REQUIRED ACTION:
Look through the records below, and whenever a line contains "destruct", copy it.

SOURCE MATERIAL:
Lemma complete_parent_left_alone_witness :
  atoms bt3i !! want "r1" = Some (0, [[want "r1"]]) ∧
  (process_stack (want "m") "None supplied" None [want "r1"; want "m"] bt3i).2
    = inr (None, []) ∧
  search_stacks
    (process_stack (want "m") "None supplied" None [want "r1"; want "m"] bt3i).1
    = search_stacks bt3i.
Proof.
  split; [compute_it|].
  pose proof (complete_parent_left_alone bt3i (want "m") "None supplied" None []
                (want "r1") (want "m") 0 [[want "r1"]]
                ltac:(compute_it) ltac:(eexists; compute_it) ltac:(compute_it))
    as [Hps [Hss _]].
  change ([] ++ [want "r1"; want "m"]) with [want "r1"; want "m"] in Hps, Hss.
  split; [by rewrite Hps|exact Hss].
Defined.

Lemma satisfy_atom_installs_witness :
  current_stack bt1.1.1 = Some 2 ∧
  search_stacks bt1.1.1 !! 2 = Some [want "r1"] ∧
  atoms (satisfy_atom (want "r1") [P1; P2] bt1.1.1).1 !! want "r1"
    = Some (0, [[want "r1"]]).
Proof.
  split; [compute_it|]. split; [compute_it|].
  apply (satisfy_atom_installs bt1.1.1 (want "r1") P1 [P2] 2 [want "r1"]); compute_it.
Defined.

Lemma satisfy_atom_out_of_turn_witness :
  current_stack bt1.1.1 = Some 2 ∧
  search_stacks bt1.1.1 !! 2 = Some [want "r1"] ∧
  satisfy_atom (want "r2") [Q1] bt1.1.1 = (bt1.1.1, inl AssertionError).
Proof.
  split; [compute_it|]. split; [compute_it|].
  apply (proj2 (proj2 (satisfy_atom_out_of_turn bt1.1.1 (want "r2") [Q1]))
           2 [want "r1"] (want "r1")); [compute_it|compute_it|compute_it|].
  intros Heq. discriminate Heq.
Defined.

Lemma ref_then_deref_restores_witness :
  atoms inc !! want "m" = Some (1, [[want "r"; want "m"]]) ∧
  (ref_stack_for_atom (want "m") [want "z"] ≫=
     λ _, deref_stack_for_atom (want "m") [want "z"]) inc = (inc, inr tt).
Proof.
  split; [compute_it|].
  apply (ref_then_deref_restores inc (want "m") [want "z"] 1 [[want "r"; want "m"]]).
  - compute_it.
  - discriminate.
  - intros x ->%list_elem_of_singleton [k Hk]. discriminate Hk.
Defined.

Lemma deref_stack_for_atom_twice_witness :
  atoms inc !! want "m" = Some (1, [[want "r"; want "m"]]) ∧
  (deref_stack_for_atom (want "m") [want "r"]
     (deref_stack_for_atom (want "m") [want "r"] inc).1).2 = inl AssertionError.
Proof.
  split; [compute_it|].
  rewrite (deref_stack_for_atom_twice inc (want "m") [want "r"] 1
             [[want "r"; want "m"]]); compute_it.
Defined.
(** X6: ProcessMappingInfo::Clear leaves all four segments null for the CPU,
    whatever they held; and when the object starts on a cache-line boundary
    they are null after a power loss as well. *)
Theorem ProcessMappingInfo_Clear_nulls (this : Z) (m : Memory) :
  let m' := SegmentObject.ClearInfo this m in
  let null := mkSegmentMapping 0 0 0 in
  SegmentObject.read_info this (view m') = mkProcessMappingInfo null null null null
  /\ (this mod kCacheLineSize = 0 ->
      SegmentObject.read_info this (view (Memory_PowerLoss m'))
      = mkProcessMappingInfo null null null null).
Proof.
  intros m' null.
  assert (Hzero : forall mem, (forall x, this <= x < this + 96 -> mem x = 0) ->
            SegmentObject.read_info this mem = mkProcessMappingInfo null null null null).
  { intros mem H.
    unfold SegmentObject.read_info, SegmentObject.read, SegmentObject.GetVirtAddr,
      SegmentObject.GetPhysAddr, SegmentObject.GetMapSize, SegmentObject.code_of,
      SegmentObject.data_of, SegmentObject.stack_of, SegmentObject.heap_of, null.
    rewrite !load_le_zero; [reflexivity|intros x Hx; apply H; cbn in Hx; lia ..]. }
  assert (Hview : forall x, this <= x < this + 96 -> view m' x = 0).
  { intros x Hx. unfold m', SegmentObject.ClearInfo, SegmentObject.code_of,
      SegmentObject.data_of, SegmentObject.stack_of, SegmentObject.heap_of.
    rewrite !Clear_view. repeat destruct (decide _); try reflexivity; lia. }
  split; [apply Hzero, Hview|].
  intros Halign. apply Hzero. intros x Hx.
  unfold kCacheLineSize in Halign.
  pose proof (Z.div_mod this 64 ltac:(lia)) as Hthis. rewrite Halign in Hthis.
  set (L := this / 64) in *.
  unfold Memory_PowerLoss. cbn [view].
  unfold m', SegmentObject.ClearInfo.
  set (m3 := SegmentObject.Clear (SegmentObject.stack_of this) _).
  fold m3 in m'.
  assert (Hheap : line_of (SegmentObject.heap_of this) = L + 1)
    by (apply line_of_iff; unfold SegmentObject.heap_of; lia).
  assert (Hstack : line_of (SegmentObject.stack_of this) = L)
    by (apply line_of_iff; unfold SegmentObject.stack_of; lia).
  rewrite Clear_persisted, Hheap.
  destruct (decide (line_of x = L + 1)) as [E|E].
  - apply (Hview x Hx).
  - assert (Hx' : this <= x < this + 64).
    { destruct (Z_lt_ge_dec x (this + 64)); [lia|]. exfalso. apply E, line_of_iff. lia. }
    unfold m3. rewrite Clear_persisted, Hstack.
    destruct (decide (line_of x = L)) as [_|E']; [|exfalso; apply E', line_of_iff; lia].
    unfold SegmentObject.code_of, SegmentObject.data_of, SegmentObject.stack_of.
    rewrite !Clear_view. repeat destruct (decide _); try reflexivity; lia.
Qed.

OUTPUT:
    rewrite !Clear_view. repeat destruct (decide _); try reflexivity; lia. }
  destruct (decide (line_of x = L + 1)) as [E|E].
    { destruct (Z_lt_ge_dec x (this + 64)); [lia|]. exfalso. apply E, line_of_iff. lia. }
    destruct (decide (line_of x = L)) as [_|E']; [|exfalso; apply E', line_of_iff; lia].
    rewrite !Clear_view. repeat destruct (decide _); try reflexivity; lia.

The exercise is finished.